(** C8: the oracle is total and deterministic: for every string and every
    pattern identifier it yields exactly one boolean; and for a pattern
    identifier outside the supported set it yields false on every string. *)
Theorem oracle_total_and_false_on_unknown (s pattern : str) :
  (exists! b, is_string_in_language s pattern = b)
  /\ (~ In pattern supported_patterns ->
      is_string_in_language s pattern = false).
Proof.
  split.
  - exists (is_string_in_language s pattern). split; [reflexivity|].
    intros b H; exact H.
  - apply member_unsupported.
Qed.

Lemma oracle_total_and_false_on_unknown_witness :
  ~ In (lit "balanced_parentheses") supported_patterns
  /\ is_string_in_language (lit "ab") (lit "balanced_parentheses") = false.
Proof.
  assert (H : ~ In (lit "balanced_parentheses") supported_patterns).
  { unfold supported_patterns. simpl.
    intros [E | [E | [E | [E | [E | [E | [E | [E | []]]]]]]]];
      discriminate E. }
  split; [exact H|].
  apply (proj2 (oracle_total_and_false_on_unknown
                  (lit "ab") (lit "balanced_parentheses")) H).
Defined.

(** C9: for pattern "(ab)*", s = "abab", p = 2 the regular engine returns
    [lemma_holds = true], the label "Possibly Regular", the decomposition
    x empty, y = "ab", z = "ab", and five iteration records, at
    i = 0, 1, 2, 3, 5, each a member. *)
Theorem scenario_ab_star_abab :
  reports (apply_regular_pumping_lemma (lit "(ab)*") (lit "abab") 2)
    (Some {| Reg.x := empty_str; Reg.y := lit "ab"; Reg.z := lit "ab";
             Reg.split_info := lit "|xy| = 2, |y| = 2" |})
    (Verdict.iterations
       (apply_regular_pumping_lemma (lit "(ab)*") (lit "abab") 2))
    true (lit "Possibly Regular")
  /\ map (fun it => (Iter.i it, Iter.pumped_string it, Iter.in_language it))
       (Verdict.iterations
          (apply_regular_pumping_lemma (lit "(ab)*") (lit "abab") 2))
     = [ (0, lit "ab", true); (1, lit "abab", true);
         (2, lit "ababab", true); (3, lit "abababab", true);
         (5, lit "abababababab", true) ].
Proof. vm_compute. repeat split. Qed.

(** C10: when [len s >= p] and the verdict of either engine has iteration
    records, there is a record with i = 1, and every record with i = 1 has
    the input string s as its pumped string. *)
Theorem pumping_once_is_identity (pattern s : str) (p : Z) :
  p <= len s ->
  (Verdict.iterations (apply_regular_pumping_lemma pattern s p) <> [] ->
   (exists it,
       In it (Verdict.iterations (apply_regular_pumping_lemma pattern s p))
       /\ Iter.i it = 1)
   /\ forall it,
       In it (Verdict.iterations (apply_regular_pumping_lemma pattern s p)) ->
       Iter.i it = 1 -> Iter.pumped_string it = s)
  /\ (Verdict.iterations (apply_cfl_pumping_lemma pattern s p) <> [] ->
      (exists it,
          In it (Verdict.iterations (apply_cfl_pumping_lemma pattern s p))
          /\ Iter.i it = 1)
      /\ forall it,
          In it (Verdict.iterations (apply_cfl_pumping_lemma pattern s p)) ->
          Iter.i it = 1 -> Iter.pumped_string it = s).
Proof.
  intros _. split.
  - destruct (apply_regular_origin pattern s p)
      as [[Hi _] | [d [Hd [Hi _]]]]; rewrite Hi; [contradiction|].
    intros _. split.
    + exists (regular_record pattern d 1). split; [|reflexivity].
      apply in_map. simpl; auto.
    + intros it Hin Hone. apply in_map_iff in Hin.
      destruct Hin as [i [<- _]]. simpl in Hone. subst i.
      simpl. apply (regular_pumped_1 _ _ _ Hd).
  - destruct (apply_cfl_origin pattern s p)
      as [[Hi _] | [d [Hd [Hi _]]]]; rewrite Hi; [contradiction|].
    intros _. split.
    + exists (cfl_record pattern d 1). split; [|reflexivity].
      apply in_map. simpl; auto.
    + intros it Hin Hone. apply in_map_iff in Hin.
      destruct Hin as [i [<- _]]. simpl in Hone. subst i.
      simpl. apply (cfl_pumped_1 _ _ _ Hd).
Qed.

Lemma pumping_once_is_identity_witness :
  2 <= len (lit "abab")
  /\ forall it,
       In it (Verdict.iterations
                (apply_regular_pumping_lemma (lit "(ab)*") (lit "abab") 2)) ->
       Iter.i it = 1 -> Iter.pumped_string it = lit "abab".
Proof.
  assert (H : 2 <= len (lit "abab")) by (vm_compute; discriminate).
  split; [exact H|].
  apply (proj1 (pumping_once_is_identity (lit "(ab)*") (lit "abab") H)).
  vm_compute. discriminate.
Defined.

(* ================================================================= *)
(** ** The other branches of the oracle *)

Section OracleBranches.

Lemma member_astar_bstar (s pattern : str) :
  pattern = lit "a*b*" \/ pattern = lit "a^n b^m" ->
  is_string_in_language s pattern = Re.fullmatch re_a_star_b_star s.
Proof. intros [-> | ->]; reflexivity. Qed.

Lemma astar_bstar_spec (s : str) :
  Re.Matches re_a_star_b_star s <-> exists i j, s = a_i_b_j i j.
Proof.
  unfold re_a_star_b_star. split.
  - intros H. inversion H; subst.
    match goal with
    | H1 : Re.Matches (Re.Star (Re.Chr chr_a)) _,
      H2 : Re.Matches (Re.Star (Re.Chr chr_b)) _ |- _ =>
        destruct (ReFacts.star_chr_inv H1 eq_refl) as [i ->];
        destruct (ReFacts.star_chr_inv H2 eq_refl) as [j ->]
    end.
    exists i, j. reflexivity.
  - intros [i [j ->]]. unfold a_i_b_j.
    constructor; apply ReFacts.star_chr_repeat.
Qed.

Lemma member_astar_bstar_shape (s pattern : str) :
  pattern = lit "a*b*" \/ pattern = lit "a^n b^m" ->
  (is_string_in_language s pattern = true <-> exists i j, s = a_i_b_j i j).
Proof.
  intros Hp. rewrite (member_astar_bstar s Hp), ReFacts.fullmatch_spec.
  apply astar_bstar_spec.
Qed.

Lemma ab_star_repeat (n : nat) : Re.Matches re_ab_star (ab_n n).
Proof.
  unfold re_ab_star. induction n as [|n IH]; [apply Re.MStarNil|].
  change (ab_n (S n)) with (([chr_a] ++ [chr_b]) ++ ab_n n).
  constructor; [constructor; constructor | exact IH].
Qed.

Lemma ab_star_inv (r : Re.regex) (s : str) :
  Re.Matches r s -> r = re_ab_star -> exists n, s = ab_n n.
Proof.
  intros H. induction H; intros E; try discriminate.
  - exists 0%nat. reflexivity.
  - unfold re_ab_star in E. inversion E; subst.
    destruct (IHMatches2 eq_refl) as [n ->].
    inversion H; subst.
    repeat match goal with
    | H1 : Re.Matches (Re.Chr _) _ |- _ => inversion H1; subst; clear H1
    end.
    exists (S n). reflexivity.
Qed.

Lemma member_ab_star_shape (s : str) :
  is_string_in_language s (lit "(ab)*") = true <-> exists n, s = ab_n n.
Proof.
  change (is_string_in_language s (lit "(ab)*")) with (Re.fullmatch re_ab_star s).
  rewrite ReFacts.fullmatch_spec. split.
  - intros H. exact (ab_star_inv H eq_refl).
  - intros [n ->]. apply ab_star_repeat.
Qed.

Lemma member_ww (s : str) :
  is_string_in_language s (lit "ww")
  = if len s mod 2 =? 0
    then str_eqb (slice_to s (len s / 2)) (slice_from s (len s / 2))
    else false.
Proof. reflexivity. Qed.

Lemma member_wwr (s : str) :
  is_string_in_language s (lit "w w_reverse")
  = if len s mod 2 =? 0
    then str_eqb (slice_to s (len s / 2)) (reversed (slice_from s (len s / 2)))
    else false.
Proof. reflexivity. Qed.

Lemma half_bounds (n : Z) : 0 <= n -> 0 <= n / 2 <= n.
Proof.
  intros H. split; [apply Z.div_pos; lia|].
  apply Z.div_le_upper_bound; lia.
Qed.

(** Cutting a string of even length in the middle. *)
Lemma halves (s : str) :
  len s mod 2 = 0 ->
  s = slice_to s (len s / 2) ++ slice_from s (len s / 2)
  /\ len (slice_to s (len s / 2)) = len (slice_from s (len s / 2)).
Proof.
  intros Hm. pose proof (len_nonneg s) as Hn.
  pose proof (half_bounds Hn) as Hh.
  rewrite slice_to_firstn, slice_from_skipn by lia.
  split; [symmetry; apply firstn_skipn|].
  unfold len in *. rewrite length_firstn, length_skipn.
  assert (Z.of_nat (List.length s) = 2 * (Z.of_nat (List.length s) / 2))
    by (apply Z.div_exact; lia). lia.
Qed.

Lemma halves_of_app (u v : str) :
  List.length u = List.length v ->
  len (u ++ v) mod 2 = 0
  /\ slice_to (u ++ v) (len (u ++ v) / 2) = u
  /\ slice_from (u ++ v) (len (u ++ v) / 2) = v.
Proof.
  intros E.
  assert (Hl : len (u ++ v) = len u * 2) by (rewrite len_app; unfold len; lia).
  rewrite Hl, Z_mod_mult, Z_div_mult by lia.
  pose proof (len_nonneg u). pose proof (len_nonneg v).
  assert (Hb : 0 <= len u <= len (u ++ v)) by (rewrite len_app; lia).
  rewrite slice_to_firstn, slice_from_skipn by exact Hb.
  unfold len. rewrite Nat2Z.id.
  split; [reflexivity|]. split.
  - rewrite firstn_app, Nat.sub_diag, firstn_all. simpl. apply app_nil_r.
  - rewrite skipn_app, Nat.sub_diag, skipn_all. reflexivity.
Qed.

Lemma member_ww_shape (s : str) :
  is_string_in_language s (lit "ww") = true <-> exists w, s = w ++ w.
Proof.
  rewrite member_ww. split.
  - destruct (Z.eqb_spec (len s mod 2) 0) as [Hm|]; [|discriminate].
    intros H. apply str_eqb_eq in H.
    destruct (halves s Hm) as [Hs _].
    exists (slice_to s (len s / 2)). rewrite H at 2. exact Hs.
  - intros [w ->].
    destruct (halves_of_app w w eq_refl) as [Hm [Hl Hr]].
    rewrite Hm, Hl, Hr. apply str_eqb_refl.
Qed.

Lemma member_wwr_shape (s : str) :
  is_string_in_language s (lit "w w_reverse") = true <->
  exists w, s = w ++ rev w.
Proof.
  rewrite member_wwr. unfold reversed. split.
  - destruct (Z.eqb_spec (len s mod 2) 0) as [Hm|]; [|discriminate].
    intros H. apply str_eqb_eq in H.
    destruct (halves s Hm) as [Hs _].
    exists (slice_to s (len s / 2)).
    rewrite H at 2. rewrite rev_involutive. exact Hs.
  - intros [w ->].
    destruct (halves_of_app w (rev w) (eq_sym (length_rev w))) as [Hm [Hl Hr]].
    rewrite Hm, Hl, Hr, rev_involutive. apply str_eqb_refl.
Qed.

Lemma member_even_a (s : str) :
  is_string_in_language s (lit "(b*ab*ab*)*")
  = (count chr_a s mod 2 =? 0)
    && forallb (fun c => contains [c] (lit "ab")) s.
Proof. reflexivity. Qed.

Lemma contains_singleton (c : ascii) (s : str) :
  contains [c] s = true <-> In c s.
Proof.
  induction s as [|d s IH].
  - simpl. split; [discriminate | contradiction].
  - cbn [contains startswith firstn List.length str_eqb].
    rewrite orb_true_iff, andb_true_r, Ascii.eqb_eq, IH. reflexivity.
Qed.

Lemma in_ab_iff (c : ascii) :
  contains [c] (lit "ab") = true <-> c = chr_a \/ c = chr_b.
Proof.
  rewrite contains_singleton. simpl.
  split; [intros [H | [H | []]] | intros [H | H]]; auto.
Qed.

Lemma all_in_ab_iff (s : str) :
  forallb (fun c => contains [c] (lit "ab")) s = true <-> over_ab s.
Proof.
  unfold over_ab. rewrite forallb_forall, Forall_forall.
  split; intros H c Hc; apply in_ab_iff; auto.
Qed.

Lemma member_even_a_iff (s : str) :
  is_string_in_language s (lit "(b*ab*ab*)*") = true <->
  over_ab s /\ count chr_a s mod 2 = 0.
Proof.
  rewrite member_even_a, andb_true_iff, Z.eqb_eq, all_in_ab_iff. tauto.
Qed.

End OracleBranches.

__________

- **PROBLEM TO SOLVE**
Your output must contain exactly the lines from the one containing "Lemma member_even_a_iff (s" to the final line of the data above, and no other text.

- **SOLUTION TO THE PROBLEM**
Lemma member_even_a_iff (s : str) :
  is_string_in_language s (lit "(b*ab*ab*)*") = true <->
  over_ab s /\ count chr_a s mod 2 = 0.
Proof.
  rewrite member_even_a, andb_true_iff, Z.eqb_eq, all_in_ab_iff. tauto.
Qed.

End OracleBranches.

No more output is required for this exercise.